(DATA RECORDS):
=====

(* ===== verification/Progress.v ===== *)
(** * The fleet can always finish

    As long as a query is pending some worker has a stretch that lowers [measure]
    ([improve_or_idle]): one that holds a permit if there is one, else one at the rate
    limiter, else one inside [reserve], which then finds every permit free: it settles,
    lets the sentences lapse, and its next scan takes the first active resolver. *)

From Stdlib Require Import String.
From stdpp Require Import list relations.
From S2P Require Import Prelude Float64 Extern Limiter Config Addresses Errors Health Pool Utils Dns Worker.
From S2P Require Import Fleet Reach Stretch.
#[local] Open Scope Z_scope.
#[local] Open Scope list_scope.

Section Progress.
Import ResolverWorker.
Context `{DnsTypes} {S : Type} `{HO : SemaphoreOps S} `{!Semaphore S}.
Implicit Types (s : sys (S := S)) (st : stage) (a b : ResolverPool.pc).

(** *** Alone inside [reserve] *)

(** No worker but [w] holds a permit or waits for one. *)
Definition lonely (w : nat) s : Prop :=
  forall v a, v <> w -> task v s = Some a -> ResolverPool.held a = None /\ queued a = None.

(** A stretch of a run in which only worker [w] moves, inside [reserve], to [b]. *)
Record lone (w : nat) b s s' : Prop := {
  ln_run : rtc nudge s s';
  ln_workers : workers s' = workers s;
  ln_tasks : tasks_of s' = <[w := b]> (tasks_of s);
  ln_queue : queue s' = queue s;
}.

Lemma lone_trans w b1 b2 s s1 s2 : lone w b1 s s1 -> lone w b2 s1 s2 -> lone w b2 s s2.
Proof.
  intros [R1 W1 T1 Q1] [R2 W2 T2 Q2]. split; [by etrans|congruence| |congruence].
  by rewrite T2, T1, list_insert_insert_eq.
Qed.

Lemma lone_task w a b s s' : task w s = Some a -> lone w b s s' -> task w s' = Some b.
Proof.
  intros Ha [_ _ Et _]. change (tasks_of s' !! w = Some b). rewrite Et.
  apply list_lookup_insert_eq. by eapply lookup_lt_Some.
Qed.

Lemma lone_lonely w b s s' : lonely w s -> lone w b s s' -> lonely w s'.
Proof.
  intros Hl [_ _ Et _] v a Hne Hv. apply (Hl v a Hne). change (tasks_of s' !! v = Some a) in Hv.
  by rewrite Et, list_lookup_insert_ne in Hv.
Qed.

Lemma lone_drives w st a b s s' :
  workers s !! w = Some st -> task w s = Some a -> lone w b s s' -> drives w st b s s'.
Proof.
  intros Hw Ha [R W T Q]. split; [done|by rewrite W, list_insert_id| |done]. by rewrite T.
Qed.

Lemma lone_tick w a d s : 0 <= d -> task w s = Some a -> lone w a s (ticked d s).
Proof. intros Hd Ha. split; [by apply nudge_tick|done| |done]. symmetry. by apply list_insert_id. Qed.

(** Task [w] on its way: not out of [reserve] yet. *)
Definition under_way a : bool :=
  match a with ResolverPool.Reserved _ | ResolverPool.NoneActive | ResolverPool.Idle => false | _ => true end.

Lemma advance_reserving w x item name a s :
  workers s !! w = Some (Reserving item name) -> task w s = Some a -> under_way a = true ->
  advance w (Go x) s = Some (s <| reserving := ResolverPool.run_task w a (reserving s) |>).
Proof.
  intros Hw Ha Hu. unfold advance. rewrite Hw. cbn [mbind option_bind]. rewrite Ha. cbn [mbind option_bind].
  destruct a; done.
Qed.

(** With nobody waiting, a permit given up wakes nobody. *)
Lemma lone_move w a b (q : ResolverPool.sys SocketAddress S) cap :
  permits_ok cap no_debt q -> ResolverPool.tasks q !! w = Some a -> queued a = queued b ->
  ResolverPool.held b = ResolverPool.held a \/ ResolverPool.held b = None ->
  (forall v c, v <> w -> ResolverPool.tasks q !! v = Some c -> queued c = None) -> queued b = None ->
  ResolverPool.tasks (ResolverPool.move w a b q) = <[w := b]> (ResolverPool.tasks q).
Proof.
  intros Hp Ha Hq Hh Hother Hb. destruct (move_tasks cap w a b q Hp Ha Hq Hh) as [Hl Hlook].
  apply list_eq. intros v. destruct (Hlook v) as [E|(k & E & _)]; [done|exfalso].
  destruct (decide (v = w)) as [->|Hne].
  - rewrite list_lookup_insert_eq in E by (by eapply lookup_lt_Some). simplify_eq.
  - rewrite list_lookup_insert_ne in E by done. by specialize (Hother v _ Hne E).
Qed.

Lemma lone_step cap w item name a s :
  steady cap s -> lonely w s -> workers s !! w = Some (Reserving item name) -> task w s = Some a ->
  under_way a = true -> queued a = None ->
  let '(p', b) := ResolverPool.reserve_step w (clock s) (ResolverPool.pool (reserving s)) a in
  exists s', clock s' = clock s /\ length (resolvers s') = length (resolvers s) /\
    (ResolverPool.held a = None -> lone w b s s' /\ ResolverPool.pool (reserving s') = p') /\
    (queued b = None -> lone w b s s').
Proof.
  intros Hs Hl Hw Ha Hu Hqa.
  pose proof (nudge_act w (Go false) s _ (advance_reserving w false item name a s Hw Ha Hu)) as Hrun.
  pose proof (fo_permits _ _ (sd_fleet _ _ Hs)) as Hp.
  pose proof (permits_length _ _ (run_task_permits w a (reserving s))) as Hlen.
  unfold ResolverPool.run_task in Hrun, Hlen.
  change (ResolverPool.clock (reserving s)) with (clock s) in Hrun, Hlen.
  destruct (ResolverPool.reserve_step w (clock s) (ResolverPool.pool (reserving s)) a) as [p' b] eqn:E.
  set (q := (reserving s) <| ResolverPool.pool := p' |>) in *.
  set (s' := s <| reserving := ResolverPool.move w a b q |>) in *.
  assert (Hfree : ResolverPool.held a = None -> lone w b s s' /\ ResolverPool.pool (reserving s') = p').
  { intros Hh. subst s' q. split; [split; [exact Hrun|done| |done]|];
      unfold tasks_of; cbn; unfold ResolverPool.move; by rewrite Hh. }
  exists s'. split; [exact (move_clock w a b q)|]. split; [exact Hlen|]. split; [exact Hfree|]. intros Hqb.
  destruct (ResolverPool.held a) as [k|] eqn:Hh; [|by apply Hfree].
  assert (p' = ResolverPool.pool (reserving s) /\ (ResolverPool.held b = Some k \/ ResolverPool.held b = None))
    as [-> Hb].
  { destruct a; simplify_eq/=; repeat case_match; simplify_eq/=; auto. }
  split; [exact Hrun|done| |done]. unfold tasks_of, s'. cbn.
  apply (lone_move w a b q cap); [|exact Ha|congruence|by rewrite Hh| |done].
  - subst q. by replace ((reserving s) <| ResolverPool.pool := ResolverPool.pool (reserving s) |>)
      with (reserving s) by (by destruct (reserving s)).
  - intros v c Hne Hv. by apply (Hl v c).
Qed.
(* ===== verification/Calls.v ===== *)
(** * Calls of the client, answered by the fleet

    The client of [Client] and the fleet of [Worker] together: any number of calls of
    [resolve_full], each between two of its waits, put their queries on the fleet's queue
    and take its answers, while the workers, the clock and the controller's rate changes go
    on.  [answered_calls] says where every result comes from, [calls_finish] that every
    call can always come to its end. *)

From Stdlib Require Import String.
From stdpp Require Import list relations.
From S2P Require Import Prelude Float64 Extern Limiter Config Addresses Errors Cache Health Pool Utils Dns Worker.
From S2P Require Import Fleet Reach Stretch Progress Client.
#[local] Open Scope Z_scope.
#[local] Open Scope list_scope.

Module Calls.
Section Calls.
Import ResolverWorker BlastDNSClient.
Context `{DnsTypes} {S L : Type} `{SemaphoreOps S} `{LruOps Query (SimpleCache.CacheEntry DnsResponse) L}.
Abbreviation response := (result DnsResponse BlastDNSError).
Abbreviation fleet_state := (ResolverWorker.sys (S := S)).

(** Where a call of [resolve_full] stands.  [Abandoned] is a future that was dropped. *)
Inductive pc :=
| LookingUp
| Enqueuing (attempt : nat)
| Awaiting (attempt responder : nat)
| Concluding (v : verdict) (enqueued : nat)
| Returned (r : response) (enqueued : nat)
| Panicked
| Abandoned.

Record call := mk_call { asked : QuerySpec; at_pc : pc }.

(** [issued] makes the one-shot channels: each has an identity of its own. *)
Record sys := mk_sys {
  fleet : fleet_state;
  shared_state : shared L;
  calls : list call;
  issued : nat
}.
#[global] Instance sys_settable : Settable sys := fun s =>
  mk_sys (fleet s) (shared_state s) (calls s) (issued s).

=====

(ASSIGNMENT): Scan the records for lines that hold "which", and reproduce each one you find.

(OUTPUT FOR THIS EXERCISE):
    limiter, else one inside [reserve], which then finds every permit free: it settles,
(** A stretch of a run in which only worker [w] moves, inside [reserve], to [b]. *)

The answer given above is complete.